▶ [Information given]
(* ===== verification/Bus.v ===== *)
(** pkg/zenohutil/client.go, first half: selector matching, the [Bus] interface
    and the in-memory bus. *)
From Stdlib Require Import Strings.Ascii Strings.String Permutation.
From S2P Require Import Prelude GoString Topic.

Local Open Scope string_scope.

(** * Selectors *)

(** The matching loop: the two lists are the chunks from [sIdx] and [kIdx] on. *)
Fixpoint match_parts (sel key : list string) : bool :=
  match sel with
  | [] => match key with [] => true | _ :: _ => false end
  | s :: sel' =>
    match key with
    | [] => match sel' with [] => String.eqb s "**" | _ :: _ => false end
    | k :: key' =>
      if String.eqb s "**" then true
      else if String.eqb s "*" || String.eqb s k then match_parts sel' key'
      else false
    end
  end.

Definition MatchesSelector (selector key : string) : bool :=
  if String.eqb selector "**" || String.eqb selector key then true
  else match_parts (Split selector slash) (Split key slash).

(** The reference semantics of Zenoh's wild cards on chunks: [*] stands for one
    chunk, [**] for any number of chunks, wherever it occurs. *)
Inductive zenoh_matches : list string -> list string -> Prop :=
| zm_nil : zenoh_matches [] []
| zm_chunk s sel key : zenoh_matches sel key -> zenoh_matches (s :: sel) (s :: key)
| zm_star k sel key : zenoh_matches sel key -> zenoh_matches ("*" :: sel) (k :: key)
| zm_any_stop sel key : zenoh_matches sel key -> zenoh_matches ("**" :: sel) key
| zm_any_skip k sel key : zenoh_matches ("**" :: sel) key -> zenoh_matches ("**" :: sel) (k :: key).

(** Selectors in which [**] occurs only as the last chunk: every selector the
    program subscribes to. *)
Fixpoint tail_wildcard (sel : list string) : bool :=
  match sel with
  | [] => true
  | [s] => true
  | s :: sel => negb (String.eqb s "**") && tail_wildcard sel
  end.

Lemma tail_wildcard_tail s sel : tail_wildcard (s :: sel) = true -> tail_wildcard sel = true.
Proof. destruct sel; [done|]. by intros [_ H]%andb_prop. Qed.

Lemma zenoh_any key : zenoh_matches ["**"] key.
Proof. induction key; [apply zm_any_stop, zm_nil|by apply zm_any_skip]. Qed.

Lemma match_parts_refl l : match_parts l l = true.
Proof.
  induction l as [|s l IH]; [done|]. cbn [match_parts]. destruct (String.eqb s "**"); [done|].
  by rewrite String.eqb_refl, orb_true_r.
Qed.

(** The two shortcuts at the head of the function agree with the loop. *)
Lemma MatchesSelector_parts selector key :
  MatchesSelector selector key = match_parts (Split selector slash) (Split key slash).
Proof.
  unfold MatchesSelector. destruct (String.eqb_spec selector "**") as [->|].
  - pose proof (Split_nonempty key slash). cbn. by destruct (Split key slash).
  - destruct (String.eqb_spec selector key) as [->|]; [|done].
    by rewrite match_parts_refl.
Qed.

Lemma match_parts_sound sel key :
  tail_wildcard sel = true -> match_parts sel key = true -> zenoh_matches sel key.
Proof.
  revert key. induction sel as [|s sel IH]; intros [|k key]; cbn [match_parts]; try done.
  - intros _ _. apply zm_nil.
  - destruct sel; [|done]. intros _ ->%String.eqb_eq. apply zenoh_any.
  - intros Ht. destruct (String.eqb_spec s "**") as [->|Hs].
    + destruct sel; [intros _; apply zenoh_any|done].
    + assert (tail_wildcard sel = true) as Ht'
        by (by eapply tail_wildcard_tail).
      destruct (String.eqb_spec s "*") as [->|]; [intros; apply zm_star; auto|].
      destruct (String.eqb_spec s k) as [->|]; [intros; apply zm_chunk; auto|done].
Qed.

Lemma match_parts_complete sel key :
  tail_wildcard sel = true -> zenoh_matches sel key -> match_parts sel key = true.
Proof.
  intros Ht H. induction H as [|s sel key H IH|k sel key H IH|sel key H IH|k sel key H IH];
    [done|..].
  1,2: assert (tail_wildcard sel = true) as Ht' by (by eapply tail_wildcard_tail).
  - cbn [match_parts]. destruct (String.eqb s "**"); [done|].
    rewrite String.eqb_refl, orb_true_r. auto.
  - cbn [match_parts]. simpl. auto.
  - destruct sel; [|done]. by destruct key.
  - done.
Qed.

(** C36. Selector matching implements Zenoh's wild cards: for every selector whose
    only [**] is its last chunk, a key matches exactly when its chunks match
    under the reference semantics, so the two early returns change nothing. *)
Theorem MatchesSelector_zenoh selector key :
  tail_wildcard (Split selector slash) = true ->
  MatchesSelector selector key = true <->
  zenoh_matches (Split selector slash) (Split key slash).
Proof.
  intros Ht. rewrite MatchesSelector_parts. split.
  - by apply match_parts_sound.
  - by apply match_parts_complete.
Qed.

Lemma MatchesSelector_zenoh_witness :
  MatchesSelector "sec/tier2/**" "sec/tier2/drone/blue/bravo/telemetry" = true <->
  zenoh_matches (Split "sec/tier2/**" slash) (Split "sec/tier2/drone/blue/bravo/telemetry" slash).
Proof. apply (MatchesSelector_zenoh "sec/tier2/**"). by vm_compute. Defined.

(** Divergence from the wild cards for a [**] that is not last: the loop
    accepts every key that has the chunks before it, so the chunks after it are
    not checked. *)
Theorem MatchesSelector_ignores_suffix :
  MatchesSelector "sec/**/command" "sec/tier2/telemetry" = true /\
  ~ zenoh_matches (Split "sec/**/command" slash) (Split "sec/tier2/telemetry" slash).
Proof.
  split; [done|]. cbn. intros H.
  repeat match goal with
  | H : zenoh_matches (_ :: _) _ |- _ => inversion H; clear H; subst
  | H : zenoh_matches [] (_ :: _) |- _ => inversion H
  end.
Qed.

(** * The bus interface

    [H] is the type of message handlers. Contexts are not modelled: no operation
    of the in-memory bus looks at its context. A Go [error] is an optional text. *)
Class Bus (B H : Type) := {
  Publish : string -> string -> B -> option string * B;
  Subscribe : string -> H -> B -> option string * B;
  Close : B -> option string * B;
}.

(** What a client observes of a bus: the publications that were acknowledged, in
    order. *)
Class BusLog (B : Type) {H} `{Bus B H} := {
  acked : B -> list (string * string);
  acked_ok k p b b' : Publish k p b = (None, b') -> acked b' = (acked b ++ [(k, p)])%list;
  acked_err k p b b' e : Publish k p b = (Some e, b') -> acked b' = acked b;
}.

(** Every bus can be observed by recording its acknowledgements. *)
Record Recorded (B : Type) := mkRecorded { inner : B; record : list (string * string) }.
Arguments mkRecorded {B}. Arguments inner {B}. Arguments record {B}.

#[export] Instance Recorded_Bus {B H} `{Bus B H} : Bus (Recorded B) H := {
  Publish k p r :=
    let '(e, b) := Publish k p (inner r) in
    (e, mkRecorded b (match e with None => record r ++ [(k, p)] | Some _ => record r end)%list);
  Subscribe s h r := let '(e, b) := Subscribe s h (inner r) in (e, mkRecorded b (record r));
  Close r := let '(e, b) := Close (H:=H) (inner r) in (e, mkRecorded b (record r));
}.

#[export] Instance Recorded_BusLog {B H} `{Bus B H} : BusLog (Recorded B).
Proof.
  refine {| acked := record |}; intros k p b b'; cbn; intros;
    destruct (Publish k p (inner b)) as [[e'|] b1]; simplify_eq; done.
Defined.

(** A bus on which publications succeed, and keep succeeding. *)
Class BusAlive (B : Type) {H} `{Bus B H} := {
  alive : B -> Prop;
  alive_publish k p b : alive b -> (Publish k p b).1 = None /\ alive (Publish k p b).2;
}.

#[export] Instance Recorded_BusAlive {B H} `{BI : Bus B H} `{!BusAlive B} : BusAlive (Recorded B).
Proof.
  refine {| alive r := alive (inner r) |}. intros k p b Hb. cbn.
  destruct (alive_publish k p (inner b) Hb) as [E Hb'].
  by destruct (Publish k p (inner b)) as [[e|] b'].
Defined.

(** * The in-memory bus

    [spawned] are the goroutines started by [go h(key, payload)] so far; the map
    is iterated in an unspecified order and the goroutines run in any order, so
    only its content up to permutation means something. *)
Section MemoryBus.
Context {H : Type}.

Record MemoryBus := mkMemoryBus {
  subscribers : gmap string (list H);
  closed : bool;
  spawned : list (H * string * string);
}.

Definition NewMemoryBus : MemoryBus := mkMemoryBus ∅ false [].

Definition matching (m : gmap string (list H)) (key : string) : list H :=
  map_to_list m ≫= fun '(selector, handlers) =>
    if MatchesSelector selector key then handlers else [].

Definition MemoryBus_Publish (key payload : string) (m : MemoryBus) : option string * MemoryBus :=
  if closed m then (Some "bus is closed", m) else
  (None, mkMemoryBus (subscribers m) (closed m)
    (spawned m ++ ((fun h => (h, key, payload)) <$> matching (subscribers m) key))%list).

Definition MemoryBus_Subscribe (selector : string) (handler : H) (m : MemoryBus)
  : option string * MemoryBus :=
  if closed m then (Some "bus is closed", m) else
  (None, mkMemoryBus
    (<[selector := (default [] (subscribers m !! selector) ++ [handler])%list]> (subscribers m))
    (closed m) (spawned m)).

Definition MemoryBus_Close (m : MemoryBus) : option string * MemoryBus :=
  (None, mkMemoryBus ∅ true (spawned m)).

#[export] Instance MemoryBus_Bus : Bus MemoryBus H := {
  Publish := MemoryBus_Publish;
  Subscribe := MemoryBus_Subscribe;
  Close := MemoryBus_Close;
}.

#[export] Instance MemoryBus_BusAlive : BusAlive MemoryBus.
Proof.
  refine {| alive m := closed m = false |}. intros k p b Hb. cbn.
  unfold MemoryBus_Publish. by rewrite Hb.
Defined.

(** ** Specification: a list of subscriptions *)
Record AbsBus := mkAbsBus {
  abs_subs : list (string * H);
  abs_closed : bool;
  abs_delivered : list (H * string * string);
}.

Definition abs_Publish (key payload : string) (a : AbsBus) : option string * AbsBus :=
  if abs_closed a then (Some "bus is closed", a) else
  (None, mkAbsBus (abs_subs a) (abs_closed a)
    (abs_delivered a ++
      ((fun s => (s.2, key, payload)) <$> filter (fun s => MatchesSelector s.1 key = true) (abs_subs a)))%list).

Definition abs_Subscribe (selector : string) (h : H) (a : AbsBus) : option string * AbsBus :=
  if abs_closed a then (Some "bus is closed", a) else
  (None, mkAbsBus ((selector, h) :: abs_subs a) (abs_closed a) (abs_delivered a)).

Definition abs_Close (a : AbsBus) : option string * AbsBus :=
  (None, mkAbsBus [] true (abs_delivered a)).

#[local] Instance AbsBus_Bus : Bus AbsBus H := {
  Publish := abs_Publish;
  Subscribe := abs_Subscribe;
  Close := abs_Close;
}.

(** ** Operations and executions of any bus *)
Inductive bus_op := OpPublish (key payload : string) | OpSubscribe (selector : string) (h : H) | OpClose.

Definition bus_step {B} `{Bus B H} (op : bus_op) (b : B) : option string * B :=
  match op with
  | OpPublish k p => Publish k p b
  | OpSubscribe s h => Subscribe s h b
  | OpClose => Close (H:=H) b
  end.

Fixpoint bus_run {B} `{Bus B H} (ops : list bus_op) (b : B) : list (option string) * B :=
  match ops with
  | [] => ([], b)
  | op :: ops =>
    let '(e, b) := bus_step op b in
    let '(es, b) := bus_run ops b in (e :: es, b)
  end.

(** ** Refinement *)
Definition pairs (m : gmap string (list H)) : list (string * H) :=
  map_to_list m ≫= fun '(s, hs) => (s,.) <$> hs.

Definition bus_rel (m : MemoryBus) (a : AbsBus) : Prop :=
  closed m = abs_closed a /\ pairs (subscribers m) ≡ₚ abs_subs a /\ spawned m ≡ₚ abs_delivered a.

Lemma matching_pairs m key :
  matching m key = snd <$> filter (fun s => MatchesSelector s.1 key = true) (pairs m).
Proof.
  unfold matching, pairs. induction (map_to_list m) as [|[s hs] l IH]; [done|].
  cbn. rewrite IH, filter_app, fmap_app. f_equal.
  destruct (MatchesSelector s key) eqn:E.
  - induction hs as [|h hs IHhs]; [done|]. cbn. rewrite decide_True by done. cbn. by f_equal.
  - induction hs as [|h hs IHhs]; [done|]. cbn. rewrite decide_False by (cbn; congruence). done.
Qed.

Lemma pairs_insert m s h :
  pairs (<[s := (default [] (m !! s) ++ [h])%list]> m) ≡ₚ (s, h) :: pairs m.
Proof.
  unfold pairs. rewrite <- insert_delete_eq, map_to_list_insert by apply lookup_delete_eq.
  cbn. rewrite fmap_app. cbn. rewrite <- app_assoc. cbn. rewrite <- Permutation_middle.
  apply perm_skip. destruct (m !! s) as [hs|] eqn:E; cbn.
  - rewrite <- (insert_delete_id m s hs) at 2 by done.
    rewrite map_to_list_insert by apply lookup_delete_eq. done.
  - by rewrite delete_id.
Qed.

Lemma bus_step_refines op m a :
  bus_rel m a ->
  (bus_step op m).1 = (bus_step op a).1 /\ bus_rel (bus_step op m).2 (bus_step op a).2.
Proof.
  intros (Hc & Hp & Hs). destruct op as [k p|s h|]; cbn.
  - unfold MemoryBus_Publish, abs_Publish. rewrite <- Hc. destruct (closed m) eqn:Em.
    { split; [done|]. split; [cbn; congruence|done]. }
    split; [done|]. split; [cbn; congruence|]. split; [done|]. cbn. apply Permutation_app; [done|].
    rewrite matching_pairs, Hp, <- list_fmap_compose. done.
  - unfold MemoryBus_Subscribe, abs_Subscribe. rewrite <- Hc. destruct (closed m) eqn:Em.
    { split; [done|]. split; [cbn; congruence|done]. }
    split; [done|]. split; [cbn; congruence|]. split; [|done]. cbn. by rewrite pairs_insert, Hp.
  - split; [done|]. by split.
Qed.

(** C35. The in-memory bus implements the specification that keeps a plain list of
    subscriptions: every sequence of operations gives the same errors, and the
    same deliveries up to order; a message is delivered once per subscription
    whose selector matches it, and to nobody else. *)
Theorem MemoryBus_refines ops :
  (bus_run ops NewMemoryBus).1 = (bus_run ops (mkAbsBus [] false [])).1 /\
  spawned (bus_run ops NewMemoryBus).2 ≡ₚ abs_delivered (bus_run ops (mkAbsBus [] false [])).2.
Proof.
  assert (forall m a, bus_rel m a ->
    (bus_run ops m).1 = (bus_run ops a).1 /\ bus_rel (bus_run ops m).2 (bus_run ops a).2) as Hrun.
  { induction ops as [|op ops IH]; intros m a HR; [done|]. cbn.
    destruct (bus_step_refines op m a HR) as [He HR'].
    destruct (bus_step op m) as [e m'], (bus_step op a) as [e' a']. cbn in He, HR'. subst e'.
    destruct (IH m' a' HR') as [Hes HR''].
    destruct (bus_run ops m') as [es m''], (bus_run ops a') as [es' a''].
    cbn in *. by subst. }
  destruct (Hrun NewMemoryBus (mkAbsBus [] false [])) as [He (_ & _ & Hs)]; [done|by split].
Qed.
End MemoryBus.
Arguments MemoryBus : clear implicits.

▶ [Task] Return exactly the lines from the beginning of the data above through the one containing "match sel' with", please. Include both end lines and add nothing else.

▶ [Exercise output]
(* ===== verification/Bus.v ===== *)
(** pkg/zenohutil/client.go, first half: selector matching, the [Bus] interface
    and the in-memory bus. *)
From Stdlib Require Import Strings.Ascii Strings.String Permutation.
From S2P Require Import Prelude GoString Topic.

Local Open Scope string_scope.

(** * Selectors *)

(** The matching loop: the two lists are the chunks from [sIdx] and [kIdx] on. *)
Fixpoint match_parts (sel key : list string) : bool :=
  match sel with
  | [] => match key with [] => true | _ :: _ => false end
  | s :: sel' =>
    match key with
    | [] => match sel' with [] => String.eqb s "**" | _ :: _ => false end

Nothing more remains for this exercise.